(Recorded information)

Definition collect_entries (page : bytes) : M (list entry) :=
  header ← page_header page;
  collect_from page (seqZ 0 (key_count header)).

Definition entry_offset_at (page : bytes) (index : Z) : M (option Z) :=
  header ← page_header page;
  if key_count header <=? index then Ret None else
  let start := data_start (key_count header) in
  rel ← read_u16 page (HEADER_SIZE + index * OFFSET_ENTRY_SIZE);
  let entry_offset := start + rel in
  if PAGE_SIZE <? entry_offset + KEY_SIZE then Ret None else
  Ret (Some entry_offset).

(** The [while lo < hi] of [find_key_pos]; [hi - lo] shrinks each time round. *)
Fixpoint find_key_loop (fuel : nat) (page key : bytes) (lo hi : Z) : M (option (bool * Z)) :=
  if negb (lo <? hi) then Ret (Some (false, lo)) else
  match fuel with
  | O => Spin
  | S fuel =>
      let mid := (lo + hi) / 2 in
      mk ← entry_key_at page mid;
      match mk with
      | None => Ret None
      | Some mid_key =>
          match bytes_cmp mid_key key with
          | Eq => Ret (Some (true, mid))
          | Lt => find_key_loop fuel page key (mid + 1) hi
          | Gt => find_key_loop fuel page key lo mid
          end
      end
  end.

Definition find_key_pos (page key : bytes) : M (option (bool * Z)) :=
  header ← page_header page;
  find_key_loop (Z.to_nat (key_count header)) page key 0 (key_count header).

Definition page_has_room_for_one_more (header : PageHeader) : bool :=
  let total := key_count header + 1 in
  HEADER_SIZE + total * OFFSET_ENTRY_SIZE + total * entry_size (page_type header) <=? PAGE_SIZE.

Definition page_is_full_for_insert (header : PageHeader) : bool :=
  negb (page_has_room_for_one_more header).

Definition max_keys_for_page_type (page_type : Z) : Z :=
  let unit := OFFSET_ENTRY_SIZE + entry_size page_type in
  if (unit =? 0) || (PAGE_SIZE <=? HEADER_SIZE) then 0 else (PAGE_SIZE - HEADER_SIZE) / unit.

Definition min_keys_non_root (page_type : Z) : Z := max_keys_for_page_type page_type / 2.

Definition key_to_high_key (key : bytes) : option bytes :=
  if negb (zlen key =? HIGH_KEY_SIZE) then None else Some key.

Fixpoint child_pos_loop (fuel : nat) (page key : bytes) (lo hi : Z) : M Z :=
  if negb (lo <? hi) then Ret lo else
  match fuel with
  | O => Spin
  | S fuel =>
      let mid := (lo + hi) / 2 in
      mk ← entry_key_at page mid;
      match mk with
      | None => Ret lo
      | Some mid_key =>
          if bytes_ltb key mid_key then child_pos_loop fuel page key lo mid
          else child_pos_loop fuel page key (mid + 1) hi
      end
  end.

Definition child_insert_pos_for_key (page : bytes) (header : PageHeader) (key : bytes) : M Z :=
  child_pos_loop (Z.to_nat (key_count header)) page key 0 (key_count header).

Definition decode_child_id (buf : bytes) : M PageId :=
  b ← get_range buf 0 8; Ret (le_val b).

Definition encode_child_id (child : PageId) : bytes := le_bytes 8 child.

Definition child_id_at_pos (page : bytes) (header : PageHeader) (pos : Z) : M PageId :=
  if pos =? 0 then Ret (left_child header) else
  ov ← entry_value_at page (sat_sub pos 1);
  match ov with
  | Some v => decode_child_id v
  | None => Ret (left_child header)
  end.

(** The stores of one entry, shared by the loops that rebuild a page: its offset-table
    slot, its key and its value; the new cursor is returned. *)
Definition put_entry (out : bytes) (pos start cursor value_size : Z) (k v : bytes) : M (bytes * Z) :=
  let offset_pos := HEADER_SIZE + pos * OFFSET_ENTRY_SIZE in
  let rel := wrap16 (cursor - start) in
  out ← write_u16 out offset_pos rel;
  out ← put_range out cursor (cursor + KEY_SIZE) k;
  let cursor := cursor + KEY_SIZE in
  out ← put_range out cursor (cursor + value_size) v;
  Ret (out, cursor + value_size).

(** [entry_key_at(page, idx).ok_or(..)?] and the value after it. *)
Definition entry_at_or (page : bytes) (idx pos : Z) : M entry :=
  ok ← entry_key_at page idx;
  k ← ok_or ok (InvalidPageSize pos PAGE_SIZE);
  ov ← entry_value_at page idx;
  v ← ok_or ov (InvalidPageSize pos PAGE_SIZE);
  Ret (k, v).

Fixpoint rebuild_insert_loop (page out : bytes) (start value_size insert_pos : Z)
    (key value : bytes) (cursor : Z) (poss : list Z) : M bytes :=
  match poss with
  | [] => Ret out
  | pos :: poss =>
      '(k, v) ← (if pos =? insert_pos then Ret (key, value)
                 else entry_at_or page (if pos <? insert_pos then pos else pos - 1) pos);
      '(out, cursor) ← put_entry out pos start cursor value_size k v;
      rebuild_insert_loop page out start value_size insert_pos key value cursor poss
  end.

Definition rebuild_page_with_insert (page : bytes) (header : PageHeader) (insert_pos : Z)
    (key value : bytes) : M Page :=
  let value_size := entry_value_size (page_type header) in
  let total := key_count header + 1 in
  out ← new_page (page_type header) (level header);
  let new_header := with_key_count header (wrap16 total) in
  out ← write_header out new_header;
  let start := data_start (key_count new_header) in
  rebuild_insert_loop page out start value_size insert_pos key value start (seqZ 0 total).

Fixpoint rebuild_remove_loop (page out : bytes) (start value_size remove_pos : Z)
    (cursor out_pos : Z) (idxs : list Z) : M bytes :=
  match idxs with
  | [] => Ret out
  | idx :: idxs =>
      if idx =? remove_pos
      then rebuild_remove_loop page out start value_size remove_pos cursor out_pos idxs
      else
        '(k, v) ← entry_at_or page idx idx;
        '(out, cursor) ← put_entry out out_pos start cursor value_size k v;
        rebuild_remove_loop page out start value_size remove_pos cursor (out_pos + 1) idxs
  end.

(Goal of the exercise)
Go through the entries and copy every line with "list".

(Task result)
Definition collect_entries (page : bytes) : M (list entry) :=
    (key value : bytes) (cursor : Z) (poss : list Z) : M bytes :=
    (cursor out_pos : Z) (idxs : list Z) : M bytes :=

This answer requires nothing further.